═══ THE DATA

(* ===== verification/Pipe.v ===== *)
(** * Pipes

    [pipe.c]: the ring buffer with its two free-running counters, [pipewrite],
    [piperead] and [pipeclose], and a pipe with the threads that use it as a
    transition system with [sleep]/[wakeup] on its two channels. *)
From S2P Require Import Prelude.
Local Open Scope Z_scope.

Definition PIPESIZE : Z := 512.

Record pipe := mkPipe {
  data : list Z;
  nread : Z;
  nwrite : Z;
  readopen : Z;
  writeopen : Z
}.

Definition set_open (r w : Z) (p : pipe) : pipe := mkPipe (data p) (nread p) (nwrite p) r w.

(** A pipe as [pipealloc] initialises it; the page from [kalloc] holds [junk]. *)
Definition new_pipe (junk : list Z) : pipe := mkPipe junk 0 0 1 1.

(** ** The ring buffer *)

(** [p->nwrite == p->nread + PIPESIZE] *)
Definition pipe_full (p : pipe) : bool := nwrite p =? u32 (nread p + PIPESIZE).
Definition pipe_empty (p : pipe) : bool := nread p =? nwrite p.

(** [p->data[p->nwrite++ % PIPESIZE] = b;] *)
Definition put_byte (b : Z) (p : pipe) : pipe :=
  mkPipe (<[Z.to_nat (nwrite p mod PIPESIZE) := b]> (data p)) (nread p) (u32 (nwrite p + 1))
    (readopen p) (writeopen p).

(** [addr[i] = p->data[p->nread++ % PIPESIZE];] *)
Definition get_byte (p : pipe) : Z * pipe :=
  (default 0 (data p !! Z.to_nat (nread p mod PIPESIZE)),
   mkPipe (data p) (u32 (nread p + 1)) (nwrite p) (readopen p) (writeopen p)).

(** The write loop up to the first byte that does not fit. *)
Fixpoint write_bytes (bytes : list Z) (p : pipe) : pipe * list Z :=
  match bytes with
  | [] => (p, [])
  | b :: rest => if pipe_full p then (p, bytes) else write_bytes rest (put_byte b p)
  end.

(** The copy loop of [piperead]. *)
Fixpoint read_bytes (n : nat) (p : pipe) : list Z * pipe :=
  match n with
  | O => ([], p)
  | S n' =>
      if pipe_empty p then ([], p)
      else let (b, p1) := get_byte p in let (bs, p2) := read_bytes n' p1 in (b :: bs, p2)
  end.

(** ** The operations, from entry or from the return of [sleep()]

    Each runs with [p->lock] held.  The result says which channels were woken
    and whether the call returned or sleeps. *)
Inductive outcome :=
| Returns (r : Z) (bytes : list Z)
| SleepsOnRead
| SleepsOnWrite (rest : list Z).

Record effect := mkEffect {
  after : pipe;
  wake_nread : bool;
  wake_nwrite : bool;
  out : outcome
}.

(** [n] is the count of the call, [bytes] what it has still to write. *)
Definition pipewrite (n : Z) (bytes : list Z) (killed : bool) (p : pipe) : effect :=
  match write_bytes bytes p with
  | (p', []) => mkEffect p' true false (Returns n [])
  | (p', rest) =>
      if (readopen p' =? 0) || killed then mkEffect p' false false (Returns (-1) [])
      else mkEffect p' true false (SleepsOnWrite rest)
  end.

Definition piperead (n : Z) (killed : bool) (p : pipe) : effect :=
  if pipe_empty p && negb (writeopen p =? 0) then
    if killed then mkEffect p false false (Returns (-1) [])
    else mkEffect p false false SleepsOnRead
  else
    let (bs, p') := read_bytes (Z.to_nat n) p in
    mkEffect p' false true (Returns (Z.of_nat (length bs)) bs).

(** The pipe after [pipeclose], [None] when its page is freed. *)
Definition pipeclose (writable : bool) (p : pipe) : option pipe * (bool * bool) :=
  let p' := if writable then set_open (readopen p) 0 p else set_open 0 (writeopen p) p in
  (if (readopen p' =? 0) && (writeopen p' =? 0) then None else Some p', (writable, negb writable)).

(** ** Invariant and contents *)

Definition count (p : pipe) : Z := u32 (nwrite p - nread p).

Definition pipe_ok (p : pipe) : Prop :=
  length (data p) = Z.to_nat PIPESIZE /\ is_u32 (nread p) /\ is_u32 (nwrite p) /\ count p <= PIPESIZE.

(** The bytes in the pipe, oldest first. *)
Definition contents (p : pipe) : list Z :=
  (fun j : nat => default 0 (data p !! Z.to_nat ((nread p + Z.of_nat j) mod PIPESIZE)))
    <$> seq 0 (Z.to_nat (count p)).

Lemma count_range p : 0 <= count p < 2 ^ 32.
Proof. apply u32_range. Qed.

Lemma pipe_full_iff p : pipe_ok p -> pipe_full p = true <-> count p = PIPESIZE.
Proof.
  unfold pipe_ok, pipe_full, count, is_u32, u32, PIPESIZE. rewrite Z.eqb_eq. lia.
Qed.

Lemma pipe_empty_iff p : pipe_ok p -> pipe_empty p = true <-> count p = 0.
Proof. unfold pipe_ok, pipe_empty, count, is_u32, u32, PIPESIZE. rewrite Z.eqb_eq. lia. Qed.

Lemma length_contents p : length (contents p) = Z.to_nat (count p).
Proof. unfold contents. by rewrite length_fmap, length_seq. Qed.

Lemma put_byte_ok b p : pipe_ok p -> pipe_full p = false -> pipe_ok (put_byte b p).
Proof.
  intros Hok Hf. assert (count p <> PIPESIZE) by (intros E; apply pipe_full_iff in E; congruence).
  destruct Hok as (Hl & Hr & Hw & Hc). unfold pipe_ok, put_byte, count, is_u32, u32, PIPESIZE in *. simpl.
  rewrite length_insert. split; [done|]. lia.
Qed.

Lemma put_byte_count b p : pipe_ok p -> pipe_full p = false -> count (put_byte b p) = count p + 1.
Proof.
  intros Hok Hf. assert (count p <> PIPESIZE) by (intros E; apply pipe_full_iff in E; congruence).
  destruct Hok as (Hl & Hr & Hw & Hc). unfold put_byte, count, is_u32, u32, PIPESIZE in *. simpl. lia.
Qed.

(** Positions of the ring: the writer's slot is the one past the contents, and
    no two of the 512 positions collide. *)
Lemma ring_slot p j :
  pipe_ok p -> 0 <= j < PIPESIZE ->
  ((nread p + j) mod PIPESIZE = nwrite p mod PIPESIZE <-> j = count p \/ (count p = PIPESIZE /\ j = 0)).
Proof.
  unfold pipe_ok, count, is_u32, u32, PIPESIZE. intros (_ & Hr & Hw & Hc) Hj.
  split; lia.
Qed.

Lemma contents_put b p :
  pipe_ok p -> pipe_full p = false -> contents (put_byte b p) = contents p ++ [b].
Proof.
  intros Hok Hf. pose proof (put_byte_count b p Hok Hf) as Hcnt.
  pose proof (count_range p) as Hr.
  assert (Hlt : count p < PIPESIZE).
  { pose proof Hok as (_ & _ & _ & ?). assert (count p <> PIPESIZE); [|lia].
    intros E. apply pipe_full_iff in E; [congruence|done]. }
  assert (Hidx : forall j : nat, (Z.of_nat j < PIPESIZE) ->
    Z.to_nat ((nread p + Z.of_nat j) mod PIPESIZE) = Z.to_nat (nwrite p mod PIPESIZE) <-> Z.of_nat j = count p).
  { intros j Hj. rewrite Z2Nat.inj_iff by (unfold PIPESIZE; lia). rewrite ring_slot by (done || lia). lia. }
  unfold contents. rewrite Hcnt. simpl.
  replace (Z.to_nat (count p + 1)) with (Z.to_nat (count p) + 1)%nat by lia.
  rewrite seq_app, fmap_app. simpl. f_equal.
  - apply list_fmap_ext. intros j x Hx. apply lookup_seq in Hx as [-> Hx]. simpl.
    rewrite list_lookup_insert_ne; [done|]. intros E. symmetry in E. apply Hidx in E; lia.
  - f_equal. rewrite (proj2 (Hidx (Z.to_nat (count p)) ltac:(lia))) by lia.
    rewrite list_lookup_insert_eq; [done|]. destruct Hok as (-> & _). unfold PIPESIZE. lia.
Qed.

Lemma contents_get p :
  pipe_ok p -> pipe_empty p = false ->
  contents p = fst (get_byte p) :: contents (snd (get_byte p)) /\ pipe_ok (snd (get_byte p)).
Proof.
  intros Hok He.
  assert (count p <> 0) by (intros E; apply pipe_empty_iff in E; [congruence|done]).
  pose proof (count_range p) as Hr. pose proof Hok as (Hl & Hrd & Hwr & Hc).
  assert (Hcnt : count (snd (get_byte p)) = count p - 1).
  { unfold count, get_byte, is_u32, u32, PIPESIZE in *. simpl. lia. }
  split.
  - unfold contents. rewrite Hcnt.
    replace (Z.to_nat (count p)) with (S (Z.to_nat (count p - 1))) by lia. simpl. f_equal.
    + by rewrite Z.add_0_r.
    + rewrite <- seq_shift, <- list_fmap_compose. apply list_fmap_ext. intros j x _. simpl.
      do 2 f_equal. unfold u32, PIPESIZE. f_equal. lia.
  - unfold pipe_ok. rewrite Hcnt. unfold get_byte, is_u32, u32, PIPESIZE in *. simpl. lia.
Qed.

Arguments get_byte : simpl never.
Arguments put_byte : simpl never.

(** ** The loops against a bounded queue *)

Lemma write_bytes_spec bytes p :
  pipe_ok p ->
  let r := write_bytes bytes p in
  pipe_ok (fst r) /\ readopen (fst r) = readopen p /\ writeopen (fst r) = writeopen p /\
  (exists done, bytes = done ++ snd r /\ contents (fst r) = contents p ++ done) /\
  (snd r <> [] -> pipe_full (fst r) = true).
Proof.
  revert p. induction bytes as [|b bytes IH]; intros p Hok; simpl.
  - do 3 (split; [done|]). split; [|done]. exists []. split; [done|]. by rewrite app_nil_r.
  - destruct (pipe_full p) eqn:Ef; simpl.
    + do 3 (split; [done|]). split; [|done]. exists []. split; [done|]. by rewrite app_nil_r.
    + destruct (IH (put_byte b p)) as (H1 & H2 & H3 & (dn & Eb & H4) & H5); [by apply put_byte_ok|].
      split; [exact H1|]. split; [exact H2|]. split; [exact H3|]. split; [|exact H5].
      exists (b :: dn). split; [by rewrite Eb at 1|].
      rewrite H4, contents_put by done. by rewrite <- app_assoc.
Qed.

══════

Only an exact copy of the lines from the beginning of the listing through the line with "Definition PIPESIZE : Z := 512.", both included, belongs in the answer.

(* ===== verification/Pipe.v ===== *)
(** * Pipes

    [pipe.c]: the ring buffer with its two free-running counters, [pipewrite],
    [piperead] and [pipeclose], and a pipe with the threads that use it as a
    transition system with [sleep]/[wakeup] on its two channels. *)
From S2P Require Import Prelude.
Local Open Scope Z_scope.

Definition PIPESIZE : Z := 512.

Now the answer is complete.